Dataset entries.
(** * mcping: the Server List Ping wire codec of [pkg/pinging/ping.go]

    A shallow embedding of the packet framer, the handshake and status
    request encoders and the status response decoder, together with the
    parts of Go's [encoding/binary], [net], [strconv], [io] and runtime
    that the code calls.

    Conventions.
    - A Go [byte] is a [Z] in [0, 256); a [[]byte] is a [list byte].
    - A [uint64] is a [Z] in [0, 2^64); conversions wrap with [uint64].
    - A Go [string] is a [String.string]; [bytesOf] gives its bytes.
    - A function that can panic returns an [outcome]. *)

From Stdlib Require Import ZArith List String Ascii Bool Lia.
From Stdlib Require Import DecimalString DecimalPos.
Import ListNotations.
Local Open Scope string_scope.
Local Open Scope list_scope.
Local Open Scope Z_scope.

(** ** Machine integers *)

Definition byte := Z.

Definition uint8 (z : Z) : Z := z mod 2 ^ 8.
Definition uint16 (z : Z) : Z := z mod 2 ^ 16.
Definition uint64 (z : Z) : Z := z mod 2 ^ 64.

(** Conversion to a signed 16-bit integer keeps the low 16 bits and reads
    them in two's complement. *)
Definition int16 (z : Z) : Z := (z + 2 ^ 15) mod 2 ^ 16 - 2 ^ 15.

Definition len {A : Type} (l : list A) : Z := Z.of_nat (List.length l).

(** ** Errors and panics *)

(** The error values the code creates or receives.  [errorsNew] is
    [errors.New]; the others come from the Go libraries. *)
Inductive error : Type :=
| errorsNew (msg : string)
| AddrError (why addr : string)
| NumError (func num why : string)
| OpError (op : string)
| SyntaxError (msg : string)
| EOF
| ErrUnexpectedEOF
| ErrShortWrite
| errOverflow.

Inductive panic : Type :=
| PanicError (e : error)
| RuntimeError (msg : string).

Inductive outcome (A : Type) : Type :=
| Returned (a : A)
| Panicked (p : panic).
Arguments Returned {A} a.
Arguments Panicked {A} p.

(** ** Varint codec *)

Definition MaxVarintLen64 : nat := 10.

Activity. Only the lines above starting at the line that holds "that the code calls." and ending at the line that holds "them in two's complement. *)" are to be repeated, exactly and in full.

Result below.
    that the code calls.

    Conventions.
    - A Go [byte] is a [Z] in [0, 256); a [[]byte] is a [list byte].
    - A [uint64] is a [Z] in [0, 2^64); conversions wrap with [uint64].
    - A Go [string] is a [String.string]; [bytesOf] gives its bytes.
    - A function that can panic returns an [outcome]. *)

From Stdlib Require Import ZArith List String Ascii Bool Lia.
From Stdlib Require Import DecimalString DecimalPos.
Import ListNotations.
Local Open Scope string_scope.
Local Open Scope list_scope.
Local Open Scope Z_scope.

(** ** Machine integers *)

Definition byte := Z.

Definition uint8 (z : Z) : Z := z mod 2 ^ 8.
Definition uint16 (z : Z) : Z := z mod 2 ^ 16.
Definition uint64 (z : Z) : Z := z mod 2 ^ 64.

(** Conversion to a signed 16-bit integer keeps the low 16 bits and reads
    them in two's complement. *)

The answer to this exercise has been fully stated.